Work to be completed: Please keep to the lines below from the one with "- intros o V" through the one with "Euclid's algorithm does.", and restate them word for word, ends included.

Dataset items:
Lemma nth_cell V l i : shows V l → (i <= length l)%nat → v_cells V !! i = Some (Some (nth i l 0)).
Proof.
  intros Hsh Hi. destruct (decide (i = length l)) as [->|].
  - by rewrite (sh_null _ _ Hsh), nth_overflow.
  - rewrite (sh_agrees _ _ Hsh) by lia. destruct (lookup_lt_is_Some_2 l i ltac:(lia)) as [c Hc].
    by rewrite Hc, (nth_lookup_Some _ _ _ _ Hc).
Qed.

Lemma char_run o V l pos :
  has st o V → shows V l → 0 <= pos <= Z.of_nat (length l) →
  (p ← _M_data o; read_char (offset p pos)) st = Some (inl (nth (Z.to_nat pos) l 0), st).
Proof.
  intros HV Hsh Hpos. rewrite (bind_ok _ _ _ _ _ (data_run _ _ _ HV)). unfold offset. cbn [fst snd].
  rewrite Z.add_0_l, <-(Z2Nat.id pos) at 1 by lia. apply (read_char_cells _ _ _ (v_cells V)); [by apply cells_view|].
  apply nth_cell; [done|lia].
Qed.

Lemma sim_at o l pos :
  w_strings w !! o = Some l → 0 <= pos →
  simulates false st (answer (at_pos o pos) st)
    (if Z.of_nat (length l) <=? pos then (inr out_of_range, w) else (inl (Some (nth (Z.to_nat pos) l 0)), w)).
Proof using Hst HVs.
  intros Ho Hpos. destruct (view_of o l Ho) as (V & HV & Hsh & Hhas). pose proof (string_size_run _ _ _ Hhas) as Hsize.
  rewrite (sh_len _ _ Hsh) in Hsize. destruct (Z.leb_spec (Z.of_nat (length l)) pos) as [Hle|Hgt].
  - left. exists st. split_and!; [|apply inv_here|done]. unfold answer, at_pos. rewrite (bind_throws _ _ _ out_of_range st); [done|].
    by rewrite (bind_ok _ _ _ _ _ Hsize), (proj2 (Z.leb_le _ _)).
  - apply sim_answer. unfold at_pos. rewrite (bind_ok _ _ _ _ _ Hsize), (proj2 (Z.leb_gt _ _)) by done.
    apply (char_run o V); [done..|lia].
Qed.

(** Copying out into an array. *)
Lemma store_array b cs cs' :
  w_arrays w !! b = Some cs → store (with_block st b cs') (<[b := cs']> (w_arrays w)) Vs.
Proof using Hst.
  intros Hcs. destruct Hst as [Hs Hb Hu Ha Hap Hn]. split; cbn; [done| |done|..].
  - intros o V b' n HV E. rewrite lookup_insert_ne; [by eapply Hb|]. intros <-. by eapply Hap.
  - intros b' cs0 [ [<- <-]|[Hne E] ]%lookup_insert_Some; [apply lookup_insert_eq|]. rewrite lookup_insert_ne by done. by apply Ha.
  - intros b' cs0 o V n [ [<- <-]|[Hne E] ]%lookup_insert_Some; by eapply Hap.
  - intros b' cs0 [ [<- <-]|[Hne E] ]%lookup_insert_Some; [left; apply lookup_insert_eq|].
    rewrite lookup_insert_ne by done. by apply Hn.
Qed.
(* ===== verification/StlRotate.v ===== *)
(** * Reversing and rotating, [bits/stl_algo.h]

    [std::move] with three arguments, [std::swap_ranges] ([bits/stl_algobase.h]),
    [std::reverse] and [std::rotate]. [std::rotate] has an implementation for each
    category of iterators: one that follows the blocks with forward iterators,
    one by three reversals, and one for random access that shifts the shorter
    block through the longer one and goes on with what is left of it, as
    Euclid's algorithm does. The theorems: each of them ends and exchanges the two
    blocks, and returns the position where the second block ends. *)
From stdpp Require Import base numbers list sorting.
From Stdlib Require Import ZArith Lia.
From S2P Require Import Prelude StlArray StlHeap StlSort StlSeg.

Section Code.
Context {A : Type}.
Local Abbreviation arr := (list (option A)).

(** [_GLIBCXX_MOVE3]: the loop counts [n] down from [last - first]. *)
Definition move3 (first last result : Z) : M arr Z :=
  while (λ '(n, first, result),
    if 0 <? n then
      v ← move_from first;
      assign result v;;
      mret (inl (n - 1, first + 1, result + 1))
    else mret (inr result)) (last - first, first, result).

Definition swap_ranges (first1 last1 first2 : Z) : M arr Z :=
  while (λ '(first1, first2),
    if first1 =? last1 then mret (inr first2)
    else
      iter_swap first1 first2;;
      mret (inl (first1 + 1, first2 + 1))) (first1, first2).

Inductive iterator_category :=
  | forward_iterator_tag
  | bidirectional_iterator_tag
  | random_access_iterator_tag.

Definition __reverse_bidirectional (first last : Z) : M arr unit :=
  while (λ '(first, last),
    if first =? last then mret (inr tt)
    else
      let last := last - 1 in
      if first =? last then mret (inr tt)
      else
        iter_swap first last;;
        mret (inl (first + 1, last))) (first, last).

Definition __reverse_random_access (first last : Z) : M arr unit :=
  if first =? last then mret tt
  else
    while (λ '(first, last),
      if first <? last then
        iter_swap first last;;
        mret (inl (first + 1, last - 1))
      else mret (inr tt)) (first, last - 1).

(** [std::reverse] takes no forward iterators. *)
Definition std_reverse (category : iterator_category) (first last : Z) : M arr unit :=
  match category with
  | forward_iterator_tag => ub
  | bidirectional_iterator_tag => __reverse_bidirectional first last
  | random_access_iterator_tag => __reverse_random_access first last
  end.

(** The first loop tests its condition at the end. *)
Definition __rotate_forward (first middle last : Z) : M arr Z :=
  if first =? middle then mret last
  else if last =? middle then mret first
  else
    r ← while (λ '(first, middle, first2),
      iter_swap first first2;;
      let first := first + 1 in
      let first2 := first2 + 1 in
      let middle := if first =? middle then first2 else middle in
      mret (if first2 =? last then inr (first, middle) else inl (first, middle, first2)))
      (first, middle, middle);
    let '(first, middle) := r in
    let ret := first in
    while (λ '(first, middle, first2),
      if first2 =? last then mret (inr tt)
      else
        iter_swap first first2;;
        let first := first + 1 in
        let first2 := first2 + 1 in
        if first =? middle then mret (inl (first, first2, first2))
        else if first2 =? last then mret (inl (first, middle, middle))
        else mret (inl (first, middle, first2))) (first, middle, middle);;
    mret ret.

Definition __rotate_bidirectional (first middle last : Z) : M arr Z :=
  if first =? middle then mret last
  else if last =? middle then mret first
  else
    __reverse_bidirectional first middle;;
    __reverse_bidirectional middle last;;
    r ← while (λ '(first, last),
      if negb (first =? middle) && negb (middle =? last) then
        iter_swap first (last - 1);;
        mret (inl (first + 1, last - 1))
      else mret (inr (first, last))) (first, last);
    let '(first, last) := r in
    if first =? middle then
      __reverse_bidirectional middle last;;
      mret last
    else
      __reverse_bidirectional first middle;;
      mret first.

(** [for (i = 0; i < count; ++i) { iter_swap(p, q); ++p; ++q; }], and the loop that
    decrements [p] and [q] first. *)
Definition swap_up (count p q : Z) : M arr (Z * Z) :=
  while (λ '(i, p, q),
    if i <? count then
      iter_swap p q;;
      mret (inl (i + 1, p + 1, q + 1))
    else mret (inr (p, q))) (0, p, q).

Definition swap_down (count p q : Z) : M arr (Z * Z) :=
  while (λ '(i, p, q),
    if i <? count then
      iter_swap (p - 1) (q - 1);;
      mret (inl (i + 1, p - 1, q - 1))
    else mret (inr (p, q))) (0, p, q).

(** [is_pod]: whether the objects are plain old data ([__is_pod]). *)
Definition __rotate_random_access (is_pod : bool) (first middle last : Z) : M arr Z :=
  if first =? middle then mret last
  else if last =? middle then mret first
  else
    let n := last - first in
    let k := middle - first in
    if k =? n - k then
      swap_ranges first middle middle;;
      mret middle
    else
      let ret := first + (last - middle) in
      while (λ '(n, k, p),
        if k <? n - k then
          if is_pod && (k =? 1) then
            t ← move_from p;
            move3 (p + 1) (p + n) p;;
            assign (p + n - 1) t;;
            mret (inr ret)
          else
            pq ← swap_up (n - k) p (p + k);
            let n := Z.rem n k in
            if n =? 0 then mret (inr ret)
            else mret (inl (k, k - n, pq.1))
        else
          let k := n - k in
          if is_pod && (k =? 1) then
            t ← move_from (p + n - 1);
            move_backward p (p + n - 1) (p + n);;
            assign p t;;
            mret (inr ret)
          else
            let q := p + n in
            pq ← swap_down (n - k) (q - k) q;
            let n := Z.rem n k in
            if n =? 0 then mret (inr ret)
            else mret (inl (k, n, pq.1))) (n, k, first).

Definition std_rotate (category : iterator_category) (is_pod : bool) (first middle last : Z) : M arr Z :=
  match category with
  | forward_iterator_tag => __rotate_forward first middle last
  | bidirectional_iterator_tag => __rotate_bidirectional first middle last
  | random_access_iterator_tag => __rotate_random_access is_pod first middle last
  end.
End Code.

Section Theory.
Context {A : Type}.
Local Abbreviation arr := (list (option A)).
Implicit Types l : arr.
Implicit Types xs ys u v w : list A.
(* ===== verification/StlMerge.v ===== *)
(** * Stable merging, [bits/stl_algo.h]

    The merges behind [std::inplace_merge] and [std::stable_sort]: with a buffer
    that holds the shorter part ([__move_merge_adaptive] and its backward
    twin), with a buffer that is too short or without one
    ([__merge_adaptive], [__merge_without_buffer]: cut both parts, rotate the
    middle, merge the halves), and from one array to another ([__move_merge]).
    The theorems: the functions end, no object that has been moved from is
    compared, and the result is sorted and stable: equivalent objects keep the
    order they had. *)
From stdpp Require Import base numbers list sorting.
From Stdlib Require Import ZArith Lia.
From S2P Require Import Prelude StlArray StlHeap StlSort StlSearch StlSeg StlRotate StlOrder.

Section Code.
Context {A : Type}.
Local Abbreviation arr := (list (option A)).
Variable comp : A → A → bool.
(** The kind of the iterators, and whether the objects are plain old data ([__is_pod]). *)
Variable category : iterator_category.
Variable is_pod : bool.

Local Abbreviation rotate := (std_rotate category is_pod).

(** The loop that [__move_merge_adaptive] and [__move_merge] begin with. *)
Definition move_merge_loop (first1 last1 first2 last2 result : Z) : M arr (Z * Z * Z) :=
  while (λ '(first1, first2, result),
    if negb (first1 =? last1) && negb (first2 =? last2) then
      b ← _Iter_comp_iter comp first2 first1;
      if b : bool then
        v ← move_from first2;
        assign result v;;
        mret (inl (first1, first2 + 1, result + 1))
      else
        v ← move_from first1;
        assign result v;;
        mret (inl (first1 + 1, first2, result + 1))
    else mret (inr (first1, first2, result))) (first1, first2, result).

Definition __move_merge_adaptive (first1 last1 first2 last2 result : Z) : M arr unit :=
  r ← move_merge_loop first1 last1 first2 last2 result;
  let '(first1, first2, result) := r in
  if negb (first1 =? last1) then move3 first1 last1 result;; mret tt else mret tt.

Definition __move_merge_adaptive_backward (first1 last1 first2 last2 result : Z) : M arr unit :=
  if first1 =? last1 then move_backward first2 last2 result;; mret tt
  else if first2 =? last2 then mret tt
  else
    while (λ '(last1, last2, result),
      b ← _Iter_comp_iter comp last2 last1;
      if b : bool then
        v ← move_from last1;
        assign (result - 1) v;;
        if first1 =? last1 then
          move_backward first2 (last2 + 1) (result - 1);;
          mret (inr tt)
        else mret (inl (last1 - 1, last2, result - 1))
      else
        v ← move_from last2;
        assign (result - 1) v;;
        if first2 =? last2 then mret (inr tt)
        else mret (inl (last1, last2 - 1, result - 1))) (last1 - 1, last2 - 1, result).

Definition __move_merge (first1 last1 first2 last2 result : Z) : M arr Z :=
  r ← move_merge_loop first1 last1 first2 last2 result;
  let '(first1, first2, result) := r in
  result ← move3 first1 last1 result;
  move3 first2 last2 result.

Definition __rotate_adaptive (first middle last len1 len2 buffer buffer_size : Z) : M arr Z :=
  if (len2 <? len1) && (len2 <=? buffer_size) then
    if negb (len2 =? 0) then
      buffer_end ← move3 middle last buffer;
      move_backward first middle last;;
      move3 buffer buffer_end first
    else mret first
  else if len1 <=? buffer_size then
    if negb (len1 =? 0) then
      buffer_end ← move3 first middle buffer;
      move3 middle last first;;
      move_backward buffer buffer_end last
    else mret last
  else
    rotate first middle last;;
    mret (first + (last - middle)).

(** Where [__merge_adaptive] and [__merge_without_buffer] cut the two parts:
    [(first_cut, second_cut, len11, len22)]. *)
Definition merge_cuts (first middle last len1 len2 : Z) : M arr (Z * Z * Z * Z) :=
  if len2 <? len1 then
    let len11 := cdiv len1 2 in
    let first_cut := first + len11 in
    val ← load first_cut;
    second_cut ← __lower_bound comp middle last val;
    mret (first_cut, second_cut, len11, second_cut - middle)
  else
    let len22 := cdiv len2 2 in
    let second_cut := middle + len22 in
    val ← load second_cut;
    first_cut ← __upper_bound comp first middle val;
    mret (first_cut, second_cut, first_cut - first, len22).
* * *
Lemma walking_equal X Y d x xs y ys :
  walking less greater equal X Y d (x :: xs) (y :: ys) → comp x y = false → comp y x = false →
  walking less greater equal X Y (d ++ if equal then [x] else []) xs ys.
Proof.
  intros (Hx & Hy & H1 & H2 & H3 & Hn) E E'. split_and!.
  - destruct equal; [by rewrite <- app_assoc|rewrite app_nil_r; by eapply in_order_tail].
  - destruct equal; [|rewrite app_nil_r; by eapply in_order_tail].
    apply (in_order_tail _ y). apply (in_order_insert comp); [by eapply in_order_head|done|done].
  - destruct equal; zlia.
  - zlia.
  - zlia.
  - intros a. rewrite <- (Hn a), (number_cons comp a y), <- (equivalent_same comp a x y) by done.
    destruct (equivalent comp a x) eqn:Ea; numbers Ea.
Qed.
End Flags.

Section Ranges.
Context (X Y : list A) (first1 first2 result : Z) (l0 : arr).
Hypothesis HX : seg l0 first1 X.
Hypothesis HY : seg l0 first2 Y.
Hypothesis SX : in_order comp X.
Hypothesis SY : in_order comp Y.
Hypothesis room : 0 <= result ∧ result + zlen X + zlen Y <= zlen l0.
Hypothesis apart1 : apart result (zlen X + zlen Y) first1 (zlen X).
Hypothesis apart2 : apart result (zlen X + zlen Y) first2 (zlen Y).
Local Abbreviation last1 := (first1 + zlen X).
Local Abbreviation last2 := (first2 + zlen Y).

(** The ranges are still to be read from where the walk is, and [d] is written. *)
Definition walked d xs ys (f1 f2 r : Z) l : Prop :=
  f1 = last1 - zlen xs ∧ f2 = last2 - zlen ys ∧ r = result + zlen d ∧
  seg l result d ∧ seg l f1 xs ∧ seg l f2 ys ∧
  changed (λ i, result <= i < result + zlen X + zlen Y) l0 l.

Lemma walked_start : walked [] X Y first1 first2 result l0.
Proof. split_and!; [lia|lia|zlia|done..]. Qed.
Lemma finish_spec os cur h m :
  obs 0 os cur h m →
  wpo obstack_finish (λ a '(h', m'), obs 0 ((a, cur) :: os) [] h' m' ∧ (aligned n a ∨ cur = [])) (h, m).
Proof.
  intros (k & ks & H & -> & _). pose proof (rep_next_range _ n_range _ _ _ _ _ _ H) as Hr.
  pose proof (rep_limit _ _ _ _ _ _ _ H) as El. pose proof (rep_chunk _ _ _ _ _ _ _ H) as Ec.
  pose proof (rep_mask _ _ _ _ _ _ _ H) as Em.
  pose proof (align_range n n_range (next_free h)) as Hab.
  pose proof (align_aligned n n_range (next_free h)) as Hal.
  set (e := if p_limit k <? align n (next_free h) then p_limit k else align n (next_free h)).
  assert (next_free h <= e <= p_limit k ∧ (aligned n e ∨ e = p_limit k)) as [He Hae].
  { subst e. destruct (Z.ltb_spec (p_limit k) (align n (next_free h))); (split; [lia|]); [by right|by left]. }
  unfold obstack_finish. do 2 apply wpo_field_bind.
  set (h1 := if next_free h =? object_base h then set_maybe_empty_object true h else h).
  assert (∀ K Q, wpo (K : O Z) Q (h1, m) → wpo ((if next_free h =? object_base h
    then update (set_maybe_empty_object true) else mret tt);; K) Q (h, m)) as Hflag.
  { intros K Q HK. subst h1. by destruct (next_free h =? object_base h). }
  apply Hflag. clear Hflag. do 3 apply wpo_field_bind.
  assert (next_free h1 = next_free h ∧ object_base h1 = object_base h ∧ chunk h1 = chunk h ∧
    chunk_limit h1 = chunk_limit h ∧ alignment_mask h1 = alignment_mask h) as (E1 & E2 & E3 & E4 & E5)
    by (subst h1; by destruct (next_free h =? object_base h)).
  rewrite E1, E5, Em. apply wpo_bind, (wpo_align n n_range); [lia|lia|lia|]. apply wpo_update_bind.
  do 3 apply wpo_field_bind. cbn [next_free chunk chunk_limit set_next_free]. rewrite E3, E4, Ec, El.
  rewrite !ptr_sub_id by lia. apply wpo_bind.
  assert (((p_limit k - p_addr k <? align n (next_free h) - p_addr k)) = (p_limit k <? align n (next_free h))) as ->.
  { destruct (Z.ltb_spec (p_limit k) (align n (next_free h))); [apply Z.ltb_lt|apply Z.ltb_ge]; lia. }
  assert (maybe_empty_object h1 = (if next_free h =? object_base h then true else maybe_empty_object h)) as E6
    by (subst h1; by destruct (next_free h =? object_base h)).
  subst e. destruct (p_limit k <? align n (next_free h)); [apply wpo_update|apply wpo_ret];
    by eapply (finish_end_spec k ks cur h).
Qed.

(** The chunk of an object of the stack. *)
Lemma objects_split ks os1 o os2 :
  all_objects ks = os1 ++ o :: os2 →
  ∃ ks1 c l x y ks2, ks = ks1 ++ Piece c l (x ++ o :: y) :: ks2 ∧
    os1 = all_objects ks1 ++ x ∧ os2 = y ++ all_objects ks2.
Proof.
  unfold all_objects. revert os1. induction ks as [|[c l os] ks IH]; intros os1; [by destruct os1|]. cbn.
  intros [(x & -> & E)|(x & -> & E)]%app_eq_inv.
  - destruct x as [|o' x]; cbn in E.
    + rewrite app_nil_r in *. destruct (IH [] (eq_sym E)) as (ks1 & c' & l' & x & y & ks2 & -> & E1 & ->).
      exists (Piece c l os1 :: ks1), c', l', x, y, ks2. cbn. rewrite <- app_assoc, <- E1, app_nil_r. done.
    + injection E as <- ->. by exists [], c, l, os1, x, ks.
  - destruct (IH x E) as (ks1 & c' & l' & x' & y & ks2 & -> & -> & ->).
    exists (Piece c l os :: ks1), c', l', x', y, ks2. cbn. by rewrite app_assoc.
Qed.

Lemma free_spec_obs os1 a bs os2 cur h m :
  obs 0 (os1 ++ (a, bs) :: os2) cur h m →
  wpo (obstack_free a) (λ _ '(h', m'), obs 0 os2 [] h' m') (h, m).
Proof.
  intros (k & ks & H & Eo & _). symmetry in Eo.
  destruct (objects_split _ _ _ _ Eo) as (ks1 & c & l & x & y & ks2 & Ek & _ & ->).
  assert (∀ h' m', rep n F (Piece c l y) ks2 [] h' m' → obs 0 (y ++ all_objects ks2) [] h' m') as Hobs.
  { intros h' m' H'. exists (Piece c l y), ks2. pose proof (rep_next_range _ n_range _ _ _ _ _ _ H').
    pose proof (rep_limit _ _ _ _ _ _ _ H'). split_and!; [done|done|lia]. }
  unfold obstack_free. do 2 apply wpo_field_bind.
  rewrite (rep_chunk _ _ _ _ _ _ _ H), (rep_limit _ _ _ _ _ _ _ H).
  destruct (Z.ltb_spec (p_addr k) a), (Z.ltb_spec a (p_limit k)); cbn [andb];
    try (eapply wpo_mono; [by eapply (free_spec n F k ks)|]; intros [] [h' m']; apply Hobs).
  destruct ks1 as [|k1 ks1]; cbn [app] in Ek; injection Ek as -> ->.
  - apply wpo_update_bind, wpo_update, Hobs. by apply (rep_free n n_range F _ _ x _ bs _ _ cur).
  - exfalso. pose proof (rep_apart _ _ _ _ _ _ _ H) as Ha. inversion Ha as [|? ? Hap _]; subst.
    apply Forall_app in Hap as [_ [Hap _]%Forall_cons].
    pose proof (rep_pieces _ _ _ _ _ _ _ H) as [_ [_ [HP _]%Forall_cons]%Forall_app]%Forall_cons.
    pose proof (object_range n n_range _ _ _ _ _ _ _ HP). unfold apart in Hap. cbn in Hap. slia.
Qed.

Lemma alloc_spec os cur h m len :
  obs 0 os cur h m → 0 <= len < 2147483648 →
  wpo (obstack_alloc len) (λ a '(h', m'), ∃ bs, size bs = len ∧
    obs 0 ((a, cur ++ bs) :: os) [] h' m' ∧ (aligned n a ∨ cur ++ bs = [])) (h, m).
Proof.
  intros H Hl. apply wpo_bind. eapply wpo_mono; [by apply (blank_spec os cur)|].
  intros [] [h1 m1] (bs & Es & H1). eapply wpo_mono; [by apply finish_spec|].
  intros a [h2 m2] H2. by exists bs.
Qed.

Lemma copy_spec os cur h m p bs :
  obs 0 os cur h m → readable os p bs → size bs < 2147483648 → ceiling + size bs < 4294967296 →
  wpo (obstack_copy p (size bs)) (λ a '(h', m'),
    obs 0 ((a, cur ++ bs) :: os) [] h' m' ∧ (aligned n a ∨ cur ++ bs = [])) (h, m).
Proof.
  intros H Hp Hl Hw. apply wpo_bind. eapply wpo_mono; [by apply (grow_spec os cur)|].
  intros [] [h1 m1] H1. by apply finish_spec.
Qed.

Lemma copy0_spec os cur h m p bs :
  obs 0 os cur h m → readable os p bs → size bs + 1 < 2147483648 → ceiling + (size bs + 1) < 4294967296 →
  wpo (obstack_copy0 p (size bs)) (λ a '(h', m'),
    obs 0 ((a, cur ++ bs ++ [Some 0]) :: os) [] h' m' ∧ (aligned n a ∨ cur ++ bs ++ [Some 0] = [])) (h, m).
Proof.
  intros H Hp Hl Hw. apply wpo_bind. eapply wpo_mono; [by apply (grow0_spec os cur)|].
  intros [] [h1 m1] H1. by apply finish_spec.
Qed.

Task result:
  - intros o V b' n HV E. rewrite lookup_insert_ne; [by eapply Hb|]. intros <-. by eapply Hap.
  - intros b' cs0 [ [<- <-]|[Hne E] ]%lookup_insert_Some; [apply lookup_insert_eq|]. rewrite lookup_insert_ne by done. by apply Ha.
  - intros b' cs0 o V n [ [<- <-]|[Hne E] ]%lookup_insert_Some; by eapply Hap.
  - intros b' cs0 [ [<- <-]|[Hne E] ]%lookup_insert_Some; [left; apply lookup_insert_eq|].
    rewrite lookup_insert_ne by done. by apply Hn.
Qed.
(* ===== verification/StlRotate.v ===== *)
(** * Reversing and rotating, [bits/stl_algo.h]

    [std::move] with three arguments, [std::swap_ranges] ([bits/stl_algobase.h]),
    [std::reverse] and [std::rotate]. [std::rotate] has an implementation for each
    category of iterators: one that follows the blocks with forward iterators,
    one by three reversals, and one for random access that shifts the shorter
    block through the longer one and goes on with what is left of it, as
    Euclid's algorithm does. The theorems: each of them ends and exchanges the two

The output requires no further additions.